** SUPPLIED MATERIAL follows **
(** X11: a protected client built with a true username and a true
    password, on a [shared_app] that is no protected client, gets an
    authentication service that is a [CAS] instance, holds the very
    session reference of the client, and keeps exactly the credentials
    passed. *)
Theorem credentials_build_auth_service st c u p sh self st' :
  valid_value st sh = true ->
  issubclass c cls_ProtectedApplication = true ->
  truthy u && truthy p = true ->
  isinstance st sh cls_ProtectedApplication = false ->
  ProtectedApplication_new default_headers c u p sh st = (Ok self, st') ->
  exists a s,
    attr st' (VObj self) "auth_service" = Some (VObj a)
    /\ isinstance st' (VObj a) cls_CAS = true
    /\ attr st' (VObj self) "s" = Some s
    /\ attr st' (VObj a) "s" = Some s
    /\ attr st' (VObj a) "username" = Some u
    /\ attr st' (VObj a) "password" = Some p.
Proof.
  intros Hv Hc Hcred Hi.
  unfold ProtectedApplication_new, ProtectedApplication_init, new_object.
  run_monad. fold (allocated st c). rewrite Hcred.
  destruct (Application_init default_headers (length (objects st)) sh
              (allocated st c)) as [[[]|ex] st1] eqn:Hinit; [|done].
  apply Application_init_new_object in Hinit as (stS & s & ->); [|done].
  simpl.
  assert (isinstance (with_session st stS c s) sh cls_ProtectedApplication
          = false) as ->.
  { revert Hv Hi. destruct sh as [x|l|l]; simpl; try done.
    rewrite bool_decide_eq_true. intros Hl. by rewrite !lookup_app_l. }
  simpl. unfold CAS_new, CAS_init, new_object. run_monad.
  set (st1 := with_session st stS c s).
  fold (allocated st1 cls_CAS).
  assert (length (objects st1) = S (length (objects st))) as Hlen.
  { unfold st1, with_session. simpl. rewrite length_app. simpl. lia. }
  rewrite (Application_init_shared default_headers st1 cls_CAS
             (VObj (length (objects st))) s).
  2:{ unfold valid_value. apply bool_decide_eq_true. rewrite Hlen. lia. }
  2:{ done. }
  2:{ unfold st1, with_session, isinstance. cbn [objects].
      rewrite lookup_last. simpl. by apply Protected_is_Application. }
  2:{ unfold st1, with_session. rewrite attr_new_object. simpl.
      apply lookup_singleton_eq. }
  unfold setattr, modify, with_session. cbn [objects sessions net trace].
  rewrite !alter_last. cbn [ob_class ob_attrs].
  unfold st1 at 1 2 3 4, with_session. cbn [objects].
  rewrite <- app_assoc. cbn [app].
  rewrite alter_middle. cbn [ob_class ob_attrs].
  intros [= <- <-].
  exists (length (objects st1)), s. rewrite Hlen.
  unfold attr, isinstance. cbn [objects].
  rewrite !lookup_after_middle.
  rewrite !(list_lookup_middle _ _ _ (length (objects st))) by done.
  cbn [mbind option_bind ob_class ob_attrs].
  split.
  { rewrite lookup_insert_eq. do 2 f_equal. rewrite length_app. simpl. lia. }
  split; [done|].
  split; [by rewrite lookup_insert_ne, lookup_singleton_eq|].
  split; [by rewrite !lookup_insert_ne, lookup_singleton_eq|].
  split; [by rewrite lookup_insert_ne, lookup_insert_eq|].
  apply lookup_insert_eq.
Qed.

(** X12: [get] and [post] on an instance whose class defines no [BASE]
    (as [Application] and [ProtectedApplication] themselves) raise
    [AttributeError] before anything is sent: the store is untouched. A
    subclass that sets [BASE] is not affected. *)
Theorem get_and_post_need_BASE st self o e kw :
  objects st !! self = Some o ->
  class_BASE (ob_class o) = None ->
  get transport BeautifulSoup self e kw st = (Raise (AttributeError "BASE"), st)
  /\ post transport BeautifulSoup self e kw st
     = (Raise (AttributeError "BASE"), st)
  /\ class_BASE cls_Application = None
  /\ class_BASE cls_ProtectedApplication = None
  /\ forall n p b, class_BASE (Sub n p (Some b)) = Some b.
Proof.
  intros Ho Hb. unfold get, post, get_BASE. run_monad. rewrite Ho, Hb. done.
Qed.

(** X13: when the login page lacks the success marker and either has no
    form [fm1] or has one without an [action], [auth] raises
    ([AttributeError] on the missing form, [KeyError] on the missing
    action) right after the GET: nothing is posted. *)
Theorem auth_fails_on_malformed_login_page
    st self o base l x page jar n u p :
  objects st !! self = Some o ->
  class_BASE (ob_class o) = Some base ->
  ob_attrs o !! "s" = Some (VSess l) ->
  ob_attrs o !! "username" = Some u ->
  ob_attrs o !! "password" = Some p ->
  sessions st !! l = Some x ->
  transport (net st)
    (mkSent "get" (base +:+ LOGIN_ENDPOINT) ∅ (headers x) (cookies x))
    = (Ok page, jar, n) ->
  contains SUCCESS_MARKER (text page) = false ->
  match soup_find_form "fm1" (BeautifulSoup (text page)) with
  | None => True
  | Some form => node_attrs form !! "action" = None
  end ->
  let st' :=
    exchanged st l x jar n
      [EvAuth self; EvRequest self "get" (base +:+ LOGIN_ENDPOINT) ∅] in
  CAS_auth transport BeautifulSoup self st
    = (Raise match soup_find_form "fm1" (BeautifulSoup (text page)) with
             | None => AttributeError "find_all"
             | Some _ => KeyError "action"
             end, st')
  /\ count_posts (new_events st st') = 0.
Proof.
  intros Ho Hb Hs Hu Hp Hx Hget Hmark Hform st'. split.
  - unfold CAS_auth, Application_get. run_monad. simpl.
    erewrite get_BASE_run by eauto.
    erewrite Application_request_run; [|by erewrite attr_of_object|done].
    simpl. rewrite Hget, Hmark. unfold st', exchanged. simpl.
    rewrite <- app_assoc. simpl.
    destruct (soup_find_form "fm1" (BeautifulSoup (text page))) as [form|];
      [|done].
    unfold getattr.
    rewrite (attr_of_object _ self o) by done. rewrite Hu. simpl.
    rewrite (attr_of_object _ self o) by done. rewrite Hp, Hform. done.
  - unfold st', exchanged, new_events. cbn [trace].
    by rewrite drop_app_length.
Qed.

(** X14: a transport failure of the login page's GET leaves [auth]
    through the same exception, after that single attempt and without a
    POST; the session keeps its headers and holds the jar the failed
    exchange left. *)
Theorem auth_propagates_transport_failure
    st self o base l x ex jar n :
  objects st !! self = Some o ->
  class_BASE (ob_class o) = Some base ->
  ob_attrs o !! "s" = Some (VSess l) ->
  sessions st !! l = Some x ->
  transport (net st)
    (mkSent "get" (base +:+ LOGIN_ENDPOINT) ∅ (headers x) (cookies x))
    = (Raise ex, jar, n) ->
  let st' :=
    exchanged st l x jar n
      [EvAuth self; EvRequest self "get" (base +:+ LOGIN_ENDPOINT) ∅] in
  CAS_auth transport BeautifulSoup self st = (Raise ex, st')
  /\ count_posts (new_events st st') = 0.
Proof.
  intros Ho Hb Hs Hx Hget st'. split.
  - unfold CAS_auth, Application_get. run_monad. simpl.
    erewrite get_BASE_run by eauto.
    erewrite Application_request_run; [|by erewrite attr_of_object|done].
    simpl. rewrite Hget. unfold st', exchanged. simpl.
    by rewrite <- app_assoc.
  - unfold st', exchanged, new_events. cbn [trace].
    by rewrite drop_app_length.
Qed.

(** X15: the cookies obtained by the login reach the retried request.
    When a protected client and its authentication service hold the
    same session, the first response comes from the authentication
    domain and the login succeeds, the four exchanges are chained on
    the one cookie jar: the login page is fetched with the jar the
    redirected request left, the form is posted with the jar of that
    GET, and the original request is repeated with the jar of the POST;
    its outcome is the result. *)
Theorem login_cookies_reach_the_retry
    st self o a oa cas_base l x m b e kw u p
    r1 jar1 n1 page jar2 n2 form action r3 jar3 n3 r4 jar4 n4 :
  objects st !! self = Some o ->
  ob_attrs o !! "s" = Some (VSess l) ->
  ob_attrs o !! "auth_service" = Some (VObj a) ->
  objects st !! a = Some oa ->
  issubclass (ob_class oa) cls_CAS = true ->
  class_BASE (ob_class oa) = Some cas_base ->
  ob_attrs oa !! "s" = Some (VSess l) ->
  ob_attrs oa !! "username" = Some u ->
  ob_attrs oa !! "password" = Some p ->
  sessions st !! l = Some x ->
  transport (net st) (mkSent m (b +:+ e) kw (headers x) (cookies x))
    = (Ok r1, jar1, n1) ->
  contains "cas.ucdavis" (url r1) = true ->
  transport n1
    (mkSent "get" (cas_base +:+ LOGIN_ENDPOINT) ∅ (headers x) jar1)
    = (Ok page, jar2, n2) ->
  contains SUCCESS_MARKER (text page) = false ->
  soup_find_form "fm1" (BeautifulSoup (text page)) = Some form ->
  node_attrs form !! "action" = Some action ->
  let data : gmap string value :=
    <["password" := p]>
      (<["username" := u]> (collect_fields (find_all_tags form))) in
  let login : gmap string kwval := {[ "data" := KwDict data ]} in
  transport n2 (mkSent "post" (cas_base +:+ action) login (headers x) jar2)
    = (Ok r3, jar3, n3) ->
  contains SUCCESS_MARKER (text r3) = true ->
  transport n3 (mkSent m (b +:+ e) kw (headers x) jar3) = (r4, jar4, n4) ->
  ProtectedApplication_request transport BeautifulSoup self m b e kw st
  = (r4,
     exchanged st l x jar4 n4
       [EvRequest self m (b +:+ e) kw;
        EvAuth a;
        EvRequest a "get" (cas_base +:+ LOGIN_ENDPOINT) ∅;
        EvRequest a "post" (cas_base +:+ action) login;
        EvRequest self m (b +:+ e) kw]).
Proof.
  intros Ho Hs Hauth Hoa Hcas Hbase Hsa Hu Hp Hx H1 Hurl H2 Hmark Hform Hact
    data login H3 Hok H4.
  assert (l < length (sessions st)) as Hl by (by eapply lookup_lt_Some).
  unfold ProtectedApplication_request. run_monad.
  rewrite (Application_request_run transport st self m b e kw l x);
    [|by rewrite (attr_of_object st self o)|done].
  rewrite H1, Hurl. cbn [negb]. unfold getattr.
  rewrite (attr_of_object _ self o) by done. rewrite Hauth.
  unfold call_auth. run_monad. cbn [isinstance exchanged objects].
  rewrite Hoa, Hcas.
  unfold CAS_auth, Application_get, Application_post. run_monad.
  unfold modify. cbn [objects sessions net trace exchanged].
  erewrite get_BASE_run by (cbn [objects]; eauto).
  erewrite (Application_request_run _ _ a "get" _ _ _ l (mkSession (headers x) jar1));
    [|by rewrite (attr_of_object _ a oa)|cbn [sessions exchanged]; apply list_lookup_insert_eq;
      cbn [sessions exchanged]; rewrite ?length_insert; exact Hl].
  cbn [objects sessions net trace headers cookies exchanged].
  rewrite H2, Hmark, Hform. unfold getattr.
  rewrite (attr_of_object _ a oa) by done. rewrite Hu.
  rewrite (attr_of_object _ a oa) by done. rewrite Hp, Hact.
  erewrite get_BASE_run by (cbn [objects]; eauto).
  erewrite (Application_request_run _ _ a "post" _ _ _ l (mkSession (headers x) jar2));
    [|by rewrite (attr_of_object _ a oa)
     |cbn [sessions exchanged]; apply list_lookup_insert_eq;
      cbn [sessions exchanged]; rewrite ?length_insert; exact Hl].
  cbn [objects sessions net trace headers cookies exchanged].
  fold data. fold login. rewrite H3, Hok. cbn [negb].
  erewrite (Application_request_run _ _ self m b e kw l (mkSession (headers x) jar3));
    [|by rewrite (attr_of_object _ self o)
     |cbn [sessions exchanged]; apply list_lookup_insert_eq;
      cbn [sessions exchanged]; rewrite ?length_insert; exact Hl].
  cbn [objects sessions net trace headers cookies exchanged].
  rewrite H4. unfold exchanged. cbn [objects sessions net trace headers].
  rewrite !list_insert_insert_eq, <- !app_assoc. done.
Qed.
** End of SUPPLIED MATERIAL **
TASK GOAL - Extract, from the material above, each line holding the word "data".

REPLY -
  let data : gmap string value :=
  let login : gmap string kwval := {[ "data" := KwDict data ]} in
    data login H3 Hok H4.
  fold data. fold login. rewrite H3, Hok. cbn [negb].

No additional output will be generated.